EXERCISE DETAILS
Your task is to write out exactly the lines of the listing below, from the first down to the line that holds "below is the".

ENTRIES PROVIDED
(* ===== verification/Sha256.v ===== *)
(** * Sha256

    SHA-256 as FIPS 180-4 specifies it, the reference that the
    length-extension attack of 10-HMAC_length_extension is proved against:
    the padding, the chain of compressions over 64-byte blocks, and the
    digest.  The compression function is an argument of the chain; [compress]
    below is the standard's, used where concrete digests are evaluated. *)

From S2P Require Import Prelude.
#[local] Open Scope Z_scope.

(** ** Padding *)

(** The padding of a message of [n] bytes: a 1 bit, zeros up to 8 bytes short
    of a block, the length in bits in 8 bytes, most significant first. *)
Definition fips_pad (n : Z) : list Z :=
  0x80 :: replicate (Z.to_nat ((55 - n) mod 64)) 0 ++ be_put 8 (8 * n).

Lemma fips_pad_length n : Z.of_nat (length (fips_pad n)) = 9 + (55 - n) mod 64.
Proof.
  unfold fips_pad. cbn [length]. rewrite length_app, length_replicate, be_put_length.
  pose proof (Z.mod_pos_bound (55 - n) 64). lia.
Qed.

(** A padded message is a whole number of blocks. *)
Lemma fips_pad_aligned n : (n + Z.of_nat (length (fips_pad n))) mod 64 = 0.
Proof.
  rewrite fips_pad_length.
  replace (n + (9 + (55 - n) mod 64)) with ((n + 9) + (55 - n) mod 64) by lia.
  rewrite Zplus_mod_idemp_r. replace (n + 9 + (55 - n)) with (1 * 64) by lia.
  by rewrite Z.mod_mul.
Qed.

(** ** The chain of compressions *)

(** Eight 32-bit words: the chaining value. *)
Definition words8 (h : list Z) : Prop := length h = 8%nat /\ Forall (is_u 32) h.

(** The words of a chaining value as bytes: the digest. *)
Definition digest (h : list Z) : list Z := concat (be_put 4 <$> h).

Section chain.
Context (compress : list Z -> list Z -> list Z).

Fixpoint chain_n (n : nat) (h m : list Z) : list Z :=
  match n with
  | O => h
  | S n' => chain_n n' (compress h (take 64 m)) (drop 64 m)
  end.

Definition chain (h m : list Z) : list Z := chain_n (length m / 64) h m.

Lemma chain_nil h : chain h [] = h.
Proof. done. Qed.

Lemma chain_n_app n k h a b : length a = (64 * n)%nat ->
  chain_n (n + k) h (a ++ b) = chain_n k (chain_n n h a) b.
Proof.
  revert h a. induction n as [| n IH]; intros h a Ha.
  - apply nil_length_inv in Ha as ->. done.
  - cbn [chain_n Nat.add]. rewrite take_app_le, drop_app_le by lia.
    apply IH. rewrite length_drop. lia.
Qed.

(** Whole blocks can be compressed ahead of the rest. *)
Lemma chain_app h a b : Z.of_nat (length a) mod 64 = 0 -> chain h (a ++ b) = chain (chain h a) b.
Proof.
  intros Ha. assert (length a = (64 * (length a / 64))%nat) as Hlen.
  { pose proof (Nat.div_mod_eq (length a) 64). enough (length a mod 64 = 0)%nat by lia.
    apply Nat2Z.inj. rewrite Nat2Z.inj_mod. done. }
  unfold chain. rewrite <- chain_n_app by done. f_equal.
  rewrite length_app. rewrite Hlen at 1. rewrite (Nat.mul_comm 64), Nat.add_comm, Nat.div_add by done. lia.
Qed.

Context (compress_words8 : forall h b, words8 h -> length b = 64%nat -> words8 (compress h b)).

Lemma chain_n_words8 n : forall h m, (64 * n <= length m)%nat -> words8 h -> words8 (chain_n n h m).
Proof.
  induction n as [| n IH]; intros h m Hn Hh; cbn [chain_n]; [done |].
  apply IH; [rewrite length_drop; lia |]. apply compress_words8; [done |]. rewrite length_take. lia.
Qed.

Lemma chain_words8 h m : words8 h -> words8 (chain h m).
Proof. intros. apply chain_n_words8; [| done]. pose proof (Nat.div_mod_eq (length m) 64). lia. Qed.
End chain.

(** ** Digests *)

Lemma digest_length h : length (digest h) = (4 * length h)%nat.
Proof.
  induction h as [| w h IH]; [done |]. unfold digest in *. cbn [fmap list_fmap concat length].
  rewrite length_app, IH, be_put_length. lia.
Qed.

Lemma digest_bytes h : Forall is_byte (digest h).
Proof.
  induction h as [| w h IH]; [constructor |]. unfold digest in *. cbn [fmap list_fmap concat].
  apply Forall_app. split; [apply be_put_bytes | done].
Qed.

Lemma digest_app l r : digest (l ++ r) = digest l ++ digest r.
Proof. unfold digest. by rewrite fmap_app, concat_app. Qed.

(** The word [i] of a digest as four reads. *)
Lemma digest_rd h i w : Forall (is_u 32) h -> h !! i = Some w ->
  exists b0 b1 b2 b3,
    (forall j b, [b0; b1; b2; b3] !! j = Some b -> rd (digest h) (Z.of_nat i * 4 + Z.of_nat j) = Ok b) /\
    u32 (Z.lor (Z.lor (Z.lor (Z.shiftl b0 24) (Z.shiftl b1 16)) (Z.shiftl b2 8)) b3) = w.
Proof.
  intros Hall Hi. pose proof (proj1 (list.Forall_lookup _ _) Hall _ _ Hi) as Hw.
  destruct (be32_put w Hw) as (b0 & b1 & b2 & b3 & Hput & H0 & H1 & H2 & H3 & Hv).
  exists b0, b1, b2, b3. split; [| by rewrite be32_value].
  intros j b Hj. apply list_elem_of_split_length in Hi as (l & r & -> & ->).
  apply list_elem_of_split_length in Hj as (bl & br & Hbs & ->).
  rewrite (cons_middle w), !digest_app. unfold digest at 2. cbn [fmap list_fmap concat].
  rewrite app_nil_r, Hput, Hbs, <- (app_assoc bl), <- app_comm_cons, app_assoc.
  apply rd_mid. rewrite length_app, digest_length. lia.
Qed.

(** ** The compression function of FIPS 180-4, section 6.2.2

    The constants are the fractional parts of the square and cube roots of
    the first primes, and are computed so. *)

Definition is_prime (p : Z) : bool := forallb (fun d => negb (p mod d =? 0)) (seqZ 2 (p - 2)).

Definition primes64 : list Z := Eval vm_compute in List.filter is_prime (seqZ 2 310).

(** The cube root of [n] below [2^36], bit by bit. *)
Definition icbrt (n : Z) : Z :=
  fold_left (fun r i => if (r + 2 ^ i) ^ 3 <=? n then r + 2 ^ i else r) (reverse (seqZ 0 36)) 0.

Definition fips_K : list Z :=
  Eval vm_compute in (fun p => wrap 32 (icbrt (p * 2 ^ 96))) <$> primes64.

Definition fips_IV : list Z :=
  Eval vm_compute in (fun p => wrap 32 (Z.sqrt (p * 2 ^ 64))) <$> take 8 primes64.

Definition ror (x n : Z) : Z := Z.lor (Z.shiftr x n) (u32 (Z.shiftl x (32 - n))).
Definition xor3 (a b c : Z) : Z := Z.lxor (Z.lxor a b) c.

Definition Ch (x y z : Z) : Z := Z.lxor (Z.land x y) (Z.land (not_w 32 x) z).
Definition Maj (x y z : Z) : Z := xor3 (Z.land x y) (Z.land x z) (Z.land y z).
Definition Sigma0 (x : Z) : Z := xor3 (ror x 2) (ror x 13) (ror x 22).
Definition Sigma1 (x : Z) : Z := xor3 (ror x 6) (ror x 11) (ror x 25).
Definition sigma0 (x : Z) : Z := xor3 (ror x 7) (ror x 18) (Z.shiftr x 3).
Definition sigma1 (x : Z) : Z := xor3 (ror x 17) (ror x 19) (Z.shiftr x 10).

Fixpoint be_words (bs : list Z) : list Z :=
  match bs with
  | b0 :: b1 :: b2 :: b3 :: bs' => be_get [b0; b1; b2; b3] :: be_words bs'
  | _ => []
  end.

(** The schedule is kept as a window of its next 16 words. *)
Definition next_word (w : list Z) : Z :=
  u32 (sigma1 (nth 14 w 0) + nth 9 w 0 + sigma0 (nth 1 w 0) + nth 0 w 0).

Definition round (s : list Z * list Z) (k : Z) : list Z * list Z :=
  match s with
  | ([a; b; c; d; e; f; g; h], w) =>
      let t1 := h + Sigma1 e + Ch e f g + k + nth 0 w 0 in
      let t2 := Sigma0 a + Maj a b c in
      ([u32 (t1 + t2); a; b; c; u32 (d + t1); e; f; g], drop 1 w ++ [next_word w])
  | s => s
  end.

Definition compress (h block : list Z) : list Z :=
  zip_with (fun x y => u32 (x + y)) h (fst (fold_left round fips_K (h, be_words block))).

Definition sha256 (m : list Z) : list Z :=
  digest (chain compress fips_IV (m ++ fips_pad (Z.of_nat (length m)))).

Lemma round_length s k : length (fst s) = 8%nat -> length (fst (round s k)) = 8%nat.
Proof. destruct s as [l w]. do 9 (destruct l as [| ? l]; try done). Qed.

Lemma compress_words8 h b : words8 h -> length b = 64%nat -> words8 (compress h b).
Proof.
  intros [Hl _] _. unfold compress. split.
  - rewrite length_zip_with, Hl.
    enough (forall ks s, length (fst s) = 8%nat -> length (fst (fold_left round ks s)) = 8%nat) as ->; [done | done |].
    induction ks as [| k ks IH]; intros s Hs; cbn [fold_left]; [done | by apply IH, round_length].
  - apply list.Forall_lookup. intros i x. rewrite lookup_zip_with_Some.
    intros (y & z & -> & _). by apply wrap_range.
Qed.

(** The test vectors of the standard, one and two blocks, and the empty
    message. *)
Example sha256_abc : be_words (sha256 (chars "abc")) =
  [0xba7816bf; 0x8f01cfea; 0x414140de; 0x5dae2223; 0xb00361a3; 0x96177a9c; 0xb410ff61; 0xf20015ad].
Proof. vm_compute. reflexivity. Qed.

Example sha256_two_blocks :
  be_words (sha256 (chars "abcdbcdecdefdefgefghfghighijhijkijkljklmklmnlmnomnopnopq")) =
  [0x248d6a61; 0xd20638b8; 0xe5c02693; 0x0c3e6039; 0xa33ce459; 0x64ff2167; 0xf6ecedd4; 0x19db06c1].
Proof. vm_compute. reflexivity. Qed.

REPLY TO THE EXERCISE
(* ===== verification/Sha256.v ===== *)
(** * Sha256

    SHA-256 as FIPS 180-4 specifies it, the reference that the
    length-extension attack of 10-HMAC_length_extension is proved against:
    the padding, the chain of compressions over 64-byte blocks, and the
    digest.  The compression function is an argument of the chain; [compress]
    below is the standard's, used where concrete digests are evaluated. *)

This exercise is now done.